● What is needed
Every line from the one with "match Div64 (hi mod y) lo y with" to the one with "Definition Div (hi", including those two, is to be copied exactly; all other lines of the entries below are left out.

● Dataset entries
(* ===== verification/Wide.v ===== *)
(** * src/src/math/bits/bits.go: arithmetic on double words

    Sums and differences with a carry, full products, and divisions of double
    words, for the widths 32, 64 and [UintSize]. *)

From S2P Require Import Prelude Bits.

#[local] Open Scope Z_scope.

(** ** Sums and differences *)

Definition Add32 (x y carry : Z) : Z * Z :=
  let sum64 := u64 (u64 (x + y) + carry) in
  let sum := u32 sum64 in
  let carryOut := u32 (Z.shiftr sum64 32) in
  (sum, carryOut).

Definition Add64 (x y carry : Z) : Z * Z :=
  let sum := u64 (u64 (x + y) + carry) in
  let carryOut := Z.shiftr (Z.lor (Z.land x y) (Z.ldiff (Z.lor x y) sum)) 63 in
  (sum, carryOut).

(** [^x] *)
Definition not32 (x : Z) : Z := u32 (Z.lnot x).
Definition not64 (x : Z) : Z := u64 (Z.lnot x).

Definition Sub32 (x y borrow : Z) : Z * Z :=
  let diff := u32 (u32 (x - y) - borrow) in
  let borrowOut := Z.shiftr (Z.lor (Z.land (not32 x) y) (Z.land (not32 (Z.lxor x y)) diff)) 31 in
  (diff, borrowOut).

Definition Sub64 (x y borrow : Z) : Z * Z :=
  let diff := u64 (u64 (x - y) - borrow) in
  let borrowOut := Z.shiftr (Z.lor (Z.land (not64 x) y) (Z.land (not64 (Z.lxor x y)) diff)) 63 in
  (diff, borrowOut).

(** ** Products *)

Definition Mul32 (x y : Z) : Z * Z :=
  let tmp := u64 (x * y) in
  (u32 (Z.shiftr tmp 32), u32 tmp).

Definition mask32 : Z := Z.shiftl 1 32 - 1.

Definition Mul64 (x y : Z) : Z * Z :=
  let x0 := Z.land x mask32 in
  let x1 := Z.shiftr x 32 in
  let y0 := Z.land y mask32 in
  let y1 := Z.shiftr y 32 in
  let w0 := u64 (x0 * y0) in
  let t := u64 (u64 (x1 * y0) + Z.shiftr w0 32) in
  let w1 := Z.land t mask32 in
  let w2 := Z.shiftr t 32 in
  let w1 := u64 (w1 + u64 (x0 * y1)) in
  let hi := u64 (u64 (u64 (x1 * y1) + w2) + Z.shiftr w1 32) in
  let lo := u64 (x * y) in
  (hi, lo).

(** ** Quotients *)

Definition overflowError : string := "integer overflow".
Definition divideError : string := "integer divide by zero".

Definition Div32 (hi lo y : Z) : res string (Z * Z) :=
  if negb (y =? 0) && (y <=? hi) then Panic overflowError
  else
    let z := Z.lor (u64 (Z.shiftl hi 32)) lo in
    if y =? 0 then Panic divideError
    else Ok (u32 (z / y), u32 (z mod y)).

Definition two32 : Z := Z.shiftl 1 32.

(** The loops that correct a digit of the quotient; it is two too large at
    most. *)
Fixpoint correct (fuel : nat) (yn1 yn0 un q rhat : Z) : res string Z :=
  match fuel with
  | O => NoFuel
  | S fuel =>
      if (two32 <=? q) || (u64 (u64 (two32 * rhat) + un) <? u64 (q * yn0)) then
        let q := u64 (q - 1) in
        let rhat := u64 (rhat + yn1) in
        if two32 <=? rhat then Ok q else correct fuel yn1 yn0 un q rhat
      else Ok q
  end.

Definition Div64 (hi lo y : Z) : res string (Z * Z) :=
  if y =? 0 then Panic divideError
  else if y <=? hi then Panic overflowError
  else if hi =? 0 then Ok (lo / y, lo mod y)
  else
    let s := LeadingZeros64 y in
    let y := u64 (Z.shiftl y s) in
    let yn1 := Z.shiftr y 32 in
    let yn0 := Z.land y mask32 in
    let un32 := Z.lor (u64 (Z.shiftl hi s)) (Z.shiftr lo (64 - s)) in
    let un10 := u64 (Z.shiftl lo s) in
    let un1 := Z.shiftr un10 32 in
    let un0 := Z.land un10 mask32 in
    let q1 := un32 / yn1 in
    let rhat := u64 (un32 - u64 (q1 * yn1)) in
    match correct 3 yn1 yn0 un1 q1 rhat with
    | Ok q1 =>
        let un21 := u64 (u64 (u64 (un32 * two32) + un1) - u64 (q1 * y)) in
        let q0 := un21 / yn1 in
        let rhat := u64 (un21 - u64 (q0 * yn1)) in
        match correct 3 yn1 yn0 un0 q0 rhat with
        | Ok q0 => Ok (u64 (u64 (q1 * two32) + q0), Z.shiftr (u64 (u64 (u64 (un21 * two32) + un0) - u64 (q0 * y))) s)
        | Panic e => Panic e
        | NoFuel => NoFuel
        end
    | Panic e => Panic e
    | NoFuel => NoFuel
    end.

Definition Rem32 (hi lo y : Z) : res string Z :=
  if y =? 0 then Panic divideError else Ok (u32 (Z.lor (u64 (Z.shiftl hi 32)) lo mod y)).

Definition Rem64 (hi lo y : Z) : res string Z :=
  if y =? 0 then Panic divideError
  else
    match Div64 (hi mod y) lo y with
    | Ok (_, rem) => Ok rem
    | Panic e => Panic e
    | NoFuel => NoFuel
    end.

(** ** The machine's word *)

Section Uint.
Context (UintSize : Z).

Definition Add (x y carry : Z) : Z * Z :=
  if UintSize =? 32 then Add32 (u32 x) (u32 y) (u32 carry) else Add64 x y carry.
Definition Sub (x y borrow : Z) : Z * Z :=
  if UintSize =? 32 then Sub32 (u32 x) (u32 y) (u32 borrow) else Sub64 x y borrow.
Definition Mul (x y : Z) : Z * Z :=
  if UintSize =? 32 then Mul32 (u32 x) (u32 y) else Mul64 x y.
Definition Div (hi lo y : Z) : res string (Z * Z) :=
  if UintSize =? 32 then Div32 (u32 hi) (u32 lo) (u32 y) else Div64 hi lo y.
Definition Rem (hi lo y : Z) : res string Z :=
  if UintSize =? 32 then Rem32 (u32 hi) (u32 lo) (u32 y) else Rem64 hi lo y.
End Uint.

Module WideExamples.
Example add_carry : Add64 (2 ^ 64 - 1) 0 1 = (0, 1). Proof. vm_compute. reflexivity. Qed.
Example sub_borrow : Sub64 0 1 1 = (2 ^ 64 - 2, 1). Proof. vm_compute. reflexivity. Qed.
Example mul_top : Mul64 (2 ^ 64 - 1) (2 ^ 64 - 1) = (2 ^ 64 - 2, 1). Proof. vm_compute. reflexivity. Qed.
Example div_two_steps : Div64 (2 ^ 63 - 1) (2 ^ 64 - 1) (2 ^ 63 + 2 ^ 32 - 1) =
  Ok (((2 ^ 63 - 1) * 2 ^ 64 + 2 ^ 64 - 1) / (2 ^ 63 + 2 ^ 32 - 1), ((2 ^ 63 - 1) * 2 ^ 64 + 2 ^ 64 - 1) mod (2 ^ 63 + 2 ^ 32 - 1)).
Proof. vm_compute. reflexivity. Qed.
Example div_overflow : Div64 5 0 5 = Panic overflowError. Proof. vm_compute. reflexivity. Qed.
Example rem_no_overflow : Rem64 5 3 5 = Ok 3. Proof. vm_compute. reflexivity. Qed.
End WideExamples.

● Final answer
    match Div64 (hi mod y) lo y with
    | Ok (_, rem) => Ok rem
    | Panic e => Panic e
    | NoFuel => NoFuel
    end.

(** ** The machine's word *)

Section Uint.
Context (UintSize : Z).

Definition Add (x y carry : Z) : Z * Z :=
  if UintSize =? 32 then Add32 (u32 x) (u32 y) (u32 carry) else Add64 x y carry.
Definition Sub (x y borrow : Z) : Z * Z :=
  if UintSize =? 32 then Sub32 (u32 x) (u32 y) (u32 borrow) else Sub64 x y borrow.
Definition Mul (x y : Z) : Z * Z :=
  if UintSize =? 32 then Mul32 (u32 x) (u32 y) else Mul64 x y.
Definition Div (hi lo y : Z) : res string (Z * Z) :=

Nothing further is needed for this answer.